Generally, however, it appears that the statistics show an increase in sales and average sales prices in the current residential market. However, there is also an increase in the number of foreclosure filings and still a large shadow inventory of properties languishing in the foreclosure process.

Nevertheless, a key element in turning the real estate market around is the availability of mortgage loans. According to a recent article in the Business Day section of the New York Times entitled “Signs of Easier Money for Mortgages” on April 13, 2013, there is more money available to be lent. That is the good news. The bad news is that it appears that lenders in an effort to make more loans, and, therefore, make more money, are starting down the slippery slope that led to the last financial crises by allowing for piggyback loans.

A piggyback loan is where a borrower is allowed to borrow an 80% first mortgage and a 20% second mortgage for 100% financing. The real estate crisis occurred in part due to a downturn in the market which placed people upside down as a result of many of these piggyback loans. According to the article, lenders like US Bank and Wells Fargo are making these loans but, allegedly, they are not making them to just anyone but have higher criteria with regard to credit scores the overall condition of the local real estate market.

Read: Debunking Bankruptcy Myths

Another tool for obtaining a mortgage loan with less than 80% down is the purchase of mortgage insurance. First, I must clear up the misconception of many people who think that mortgage insurance protects them if they are unable to make their mortgage payments. Mortgage insurance is not for the benefit of the borrower but, rather, for the benefit of the lender to protect it from any losses for the difference between the 80% market value and the additional 20% difference.

The newer version of mortgage insurance as of June 1, 2013 makes the mortgage insurance monthly premium payment applicable for the life of the loan. In the past, you would only have to pay mortgage insurance until the mortgage amount was less than 78% of the original loan value. Once either you paid down the loan or the value of the property increased so that the loan’s equity ratio was less than 78%, you could submit an appraisal of the property to your insurer and have the premium requirement removed.

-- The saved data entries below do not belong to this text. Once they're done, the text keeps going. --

(** * The Freeplay span exporter

    A shallow embedding of [dist/freeplay-exporter.js]: the class
    [FreeplayExporter] with its methods [formatTraceIdToUUID],
    [extractInputs], [export], [forceFlush] and [shutdown].

    The synchronous code is embedded as functions.  Exceptions are explicit
    ([Completion]); the mutable field [this.pendingExports], the console and
    the requests handed to [fetch] live in a [World] that is threaded through
    the code.  The asynchronous part (promise reactions, [await]) is a
    labelled transition system over that [World]: one [Event] per turn of the
    event loop that concerns the exporter. *)

From Stdlib Require Import ZArith String Ascii List Bool Lia.
From stdpp Require Import base option list gmap strings pretty.

Open Scope string_scope.

(** ** JavaScript strings

    A [string] stands for a JavaScript string, one character per code unit.
    [length] and [slice] of the source count code units, as [String.length]
    and the functions below count characters. *)

(** [s.slice(from)], for a non-negative [from]. *)
Fixpoint slice_from (from : nat) (s : string) : string :=
  match from, s with
  | S n, String _ s' => slice_from n s'
  | _, _ => s
  end.

(** [s.slice(from, to)], for non-negative [from] and [to]. *)
Definition slice (from to : nat) (s : string) : string :=
  substring from (to - from) s.

(** [s.startsWith(p)]. *)
Fixpoint startsWith (s p : string) {struct p} : bool :=
  match p, s with
  | EmptyString, _ => true
  | String a p', String b s' => if Ascii.eqb a b then startsWith s' p' else false
  | String _ _, EmptyString => false
  end.

(** [s.charAt(i)], as an option. *)
Definition charAt (i : nat) (s : string) : option ascii := String.get i s.

(** ** Exceptions *)

Inductive ErrorKind := PlainError | TypeError | SyntaxError.

Record JsError := mkError { kind : ErrorKind; message : string }.

(** The completion of a piece of synchronous code: a value, or a throw. *)
Inductive Completion (A : Type) :=
| Return (a : A)
| Throw (e : JsError).
Arguments Return {A} a.
Arguments Throw {A} e.

(** ** Attribute values

    The values a span attribute can hold here: absent or [undefined], [null],
    booleans, numbers (the integer-valued ones) and strings. *)
Inductive Value :=
| VUndefined
| VNull
| VBool (b : bool)
| VNumber (n : Z)
| VString (s : string).

#[global] Instance Value_eq_dec : EqDecision Value.
Proof. solve_decision. Defined.

(** The condition of [if (v)]: [undefined], [null], [false], [0] and the
    empty string are falsy. *)
Definition truthy (v : Value) : bool :=
  match v with
  | VUndefined | VNull => false
  | VBool b => b
  | VNumber n => negb (n =? 0)%Z
  | VString s => negb (String.eqb s "")
  end.

(** [obj[key]] on an attributes object: a missing key reads as [undefined]. *)
Definition get_property (obj : gmap string Value) (key : string) : Value :=
  default VUndefined (obj !! key).

(** [obj[key] = value] on an object made by the literal [{}], for a primitive
    [value].  The prototype of such an object is [Object.prototype], whose
    accessor property [__proto__] takes the assignment to that key; its setter
    ignores a value that is neither an object nor [null], and no own property
    is created.  Every other key becomes (or updates) an own property. *)
Definition set_property (obj : gmap string Value) (key : string) (value : Value)
  : gmap string Value :=
  if decide (key = "__proto__") then obj else <[key := value]> obj.

(** ** JSON *)

#[local] Set Warnings "-register-all".

Inductive JSON :=
| JNull
| JBool (b : bool)
| JNum (n : Z)
| JStr (s : string)
| JArr (items : list JSON)
| JObj (members : list (string * JSON)).

(** The built-ins of the host that the exporter relies on to go between text
    and values.  [JSON.parse] either rejects a text with a [SyntaxError] or
    yields a value.  The conversion of a number to a string prints an integer
    up to 2^53 in plain decimal; beyond that it prints the shortest digits
    that identify the number, in exponent form from 10^21 on, and is left to
    the host here.  The exporter is embedded over any such host. *)
Class JsonParser := {
  JSON_parse : string → Completion JSON;
  Number_toString : Z → string;
  Number_toString_safe :
    ∀ n : Z, (Z.abs n ≤ 2 ^ 53)%Z → Number_toString n = pretty n
}.

(** [String(v)]. *)
Definition ToString `{JsonParser} (v : Value) : string :=
  match v with
  | VUndefined => "undefined"
  | VNull => "null"
  | VBool true => "true"
  | VBool false => "false"
  | VNumber n => Number_toString n
  | VString s => s
  end.

(** [messages.push(item)]: arrays have [push].  Reading [push] off [null]
    throws a [TypeError]; on every other value JSON can produce the member is
    missing or not callable, and the call throws a [TypeError]. *)
Definition push (messages : JSON) (item : JSON) : Completion JSON :=
  match messages with
  | JArr items => Return (JArr (items ++ [item]))
  | JNull => Throw (mkError TypeError "Cannot read properties of null (reading 'push')")
  | _ => Throw (mkError TypeError "messages.push is not a function")
  end.

(** *** A reference parser

    Used for the worked examples only: JSON with integer numbers and with the
    two-character escapes in strings.  It rejects fractions, exponents and
    [\u] escapes, which the host accepts; it keeps every member of an object
    where the host keeps the last of a repeated key, and every digit of an
    integer where the host rounds beyond 2^53; the texts of its errors are its
    own.  The worked inputs stay clear of all of these. *)
Module RefParser.

Definition quote : ascii := "034"%char.
Definition backslash : ascii := "092"%char.

Definition is_ws (c : ascii) : bool :=
  Ascii.eqb c " " || Ascii.eqb c "009" || Ascii.eqb c "010" || Ascii.eqb c "013".

Definition digit (c : ascii) : option Z :=
  let n := nat_of_ascii c in
  if (48 <=? n)%nat && (n <=? 57)%nat then Some (Z.of_nat (n - 48)) else None.

Fixpoint skip_ws (s : string) : string :=
  match s with
  | String c s' => if is_ws c then skip_ws s' else s
  | EmptyString => s
  end.

(** The rest of [s] after the literal [lit]. *)
Fixpoint expect (lit s : string) : option string :=
  match lit, s with
  | EmptyString, _ => Some s
  | String a lit', String b s' => if Ascii.eqb a b then expect lit' s' else None
  | String _ _, EmptyString => None
  end.

Definition unescape (c : ascii) : option ascii :=
  if Ascii.eqb c quote then Some quote
  else if Ascii.eqb c backslash then Some backslash
  else if Ascii.eqb c "/" then Some "/"%char
  else if Ascii.eqb c "b" then Some "008"%char
  else if Ascii.eqb c "f" then Some "012"%char
  else if Ascii.eqb c "n" then Some "010"%char
  else if Ascii.eqb c "r" then Some "013"%char
  else if Ascii.eqb c "t" then Some "009"%char
  else None.

(** The characters of a string literal, from just after its opening quote. *)
Fixpoint lex_string (s : string) : option (string * string) :=
  match s with
  | EmptyString => None
  | String c s' =>
      if Ascii.eqb c quote then Some (EmptyString, s')
      else if Ascii.eqb c backslash then
        match s' with
        | String e s'' =>
            match unescape e, lex_string s'' with
            | Some c', Some (str, rest) => Some (String c' str, rest)
            | _, _ => None
            end
        | EmptyString => None
        end
      else if (nat_of_ascii c <? 32)%nat then None
      else match lex_string s' with
           | Some (str, rest) => Some (String c str, rest)
           | None => None
           end
  end.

Now, under the new version, starting in June, the mortgage insurance will generally have to be paid for the life of the loan. Additionally, the mortgage insurance premium has an upfront fee of 1.75% of the loan amount and the annual fee went up from 1.25% to 1.35%. The increase in the mortgage insurance fees is offset by the low interest rates that are currently available. However, as time passes and interest rates climb, the increased mortgages insurance rates may affect some potential borrowers.

Only time will tell whether we have seen the worst of the housing crises pass and whether the housing recovery will continue to gain momentum. While it is encouraging that lenders are loosening their standards which became overly restrictive and stifled the housing market, I hope that caution will also be exercised by lenders in coming up with financial products so that we are not facing another crisis in 10 years.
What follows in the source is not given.